Klarheit, wenn das Wasser weg ist

Mit Landrat  Rolf Christiansen im Gespräch
von Heiko Wruck
INTERVIEW
Parchim/gc. Die Hochwasserkatastrophe ist in Mecklenburg zwar nicht eingetreten. Geld kostet das höchste je in diesem Elbeabschnitt erlebte Sommerhochwasser dennoch.

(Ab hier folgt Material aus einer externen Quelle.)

(* ===== verification/TaskProgress.v ===== *)
(** * Concurrent progress of one task

    Callers create one deterministic task and mark its scope finished, in any
    interleaving.  The values of the task key are the unfinished task followed by
    the finished one; only the caller that wrote the finished one is told UPDATED,
    and it is told so if the backend loses no answer. *)

From S2P Require Import Prelude Ordered TopologyTypes HashRing BalancedRing TokenPlacement HostPort KeyHelper Hasher.
From S2P Require Import RingTheory HashAlgorithm OwnerSpec PlanningInterface HashPlans Snapshot RepositoryCodec.
From S2P Require Import MembershipTypes MembershipCodec.
From S2P Require Import MemoryKvStore TtlManager WatchRegistry WatchDispatcher CoordinatorStore StoreProgram BackendInterface.
From S2P Require Import TopologyRepository RepositoryTheory.

Definition default_MigrateTaskPb : MigrateTaskPb := {| mtp_target_address := EmptyString; mtp_source_ranges := [] |}.
Definition default_DeleteNodeTaskPb : DeleteNodeTaskPb := {| dtp_failed_address := EmptyString; dtp_recovery_ranges := [] |}.

Definition ranges_of (task : TopologyTask) : list TopologyTaskRange := (task_view task).1.1.1.
Definition id_of (task : TopologyTask) : string := (task_view task).1.1.2.

Lemma ranges_of_set r task : ranges_of (set_ranges r task) = r.
Proof. by destruct task. Qed.

Lemma set_ranges_id task : set_ranges (ranges_of task) task = task.
Proof. by destruct task as [[]|[]]. Qed.

(** ** Fences *)

(** Every range carries the same mark, as in a task that was created and then
    marked as a whole. *)
Definition uniform (task : TopologyTask) : Prop :=
  ranges_of task <> [] /\ exists b, Forall (fun r => tk_finished r = b) (ranges_of task).

Definition finish_task (task : TopologyTask) : TopologyTask := set_ranges (finish_range <$> ranges_of task) task.

Lemma unfinished_uniform (ranges : list TopologyTaskRange) b : Forall (fun r => tk_finished r = b) ranges ->
  List.filter (fun r => negb (tk_finished r)) ranges = if b then [] else ranges.
Proof. induction 1 as [|r l Hr _ IH]; [by destruct b|]. cbn. rewrite Hr, IH. by destruct b. Qed.

(** The fence names this task and covers its whole scope. *)
Definition fence_covers (task : TopologyTask) (fence : TopologyExecutionFence) : bool :=
  bool_decide (tk_range <$> ranges_of task = ef_ranges fence).

Lemma ApplyFence_uniform task fence r : uniform task -> ApplyFenceToTask task fence = Ok r ->
  (exists b, Forall (fun r => tk_finished r = b) (ranges_of task) /\
    r = if fence_covers task fence
        then if b then (task, TP_ALREADY_FINISHED) else (finish_task task, TP_UPDATED)
        else (task, TP_STALE)).
Proof.
  intros [Hne [b Hb]] Hr. exists b. split; [done|]. unfold ApplyFenceToTask in Hr. apply bind_Ok in Hr as (u & _ & Hr).
  unfold fence_covers, finish_task, ranges_of in *. destruct (task_view task) as [[[ranges tid] ep] ex].
  cbn [fst] in *. apply bind_Ok in Hr as (u' & _ & Hr).
  rewrite (unfinished_uniform ranges b Hb) in Hr. destruct b; cbn [is_empty] in Hr.
  - injection Hr as <-. cbn. repeat case_bool_decide; congruence.
  - destruct ranges as [|r0 ranges]; [done|]. cbn [fmap list_fmap is_empty] in *.
    repeat case_bool_decide; cbn [negb] in Hr; congruence.
Qed.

Wie viele Kräfte waren im Einsatz und wie hoch waren die höchten Pegelstände?
In den Spitzen der Hochwasserabwehr waren im Landkreis über 3.500 Kräfte im Einsatz. Davon mehr als 1.000 Feuerwehrleute aus den Landkreisen Ludwigslust-Parchim und Nordwestmecklenburg sowie aus Schwerin, mehr 1.500 Bundeswehrsoldaten aus Hagenow, Sanitz, Bad Sülze, Neubrandenburg, Warnemünde, Minden und weiteren Standorten, mehr als 500 THW-ler aus ganz MV, mehr als 200 Helfer von DRK, ASB, Malteser und Johanniter sowie über 100 Mitarbeiter der örtlichen Stäbe und des Katastrophenabwehrstabes des Landkreises und viele, viele weitere Freiwillig. Ihnen allen ist es zu verdanken, dass es nicht zu einer Hochwasserkatastophe kam. Innerhalb der ersten drei Tage des Katastrophenalarms haben Feuerwehrleute, Bundeswehrsoldaten, zivile Helfer eine Million Sandsäcke gefüllt. Unmittelbar an der Elbe wurden etwa 800.000 Sandsäcke verbaut, an der Müritz-Edle-Wasserstraße 400.000 Sandsäcke. Beim Jahrhunderthochwasser 2002 lag der höchste Pegelstand bei 6,90 Metern. In Dömitz wurden aktuell  7,21 und in Boizenburg 7,32 Meter gemessen. Der Deichbruch bei Fischbeck in Sachsen-Anhalt und die Flutung der Havel-Polder in Brandenburg haben uns jeweils eine Entlastung von zuerst rund 40 und dann nochmal von 30 Zentimentern gebracht. Hätten die Dämme dort gehalten oder wäre die Flutung nicht vorgenommen worden, müssten wir diese etwa 70 Zentimeter auf unsere eigenen Pegelstände aufrechnen. Dann wären auch unsere Deiche überschwemmt worden, die eine Bauhöhe von zirka 7,80 Meter haben. Seit 1991 wurden rund 96 Millionen Euro in das Hochwasserschutzsystem Elbe und deren Rückstaugebiete investiert. Die Deiche immer höher zu bauen, wird keine Lösung bringen.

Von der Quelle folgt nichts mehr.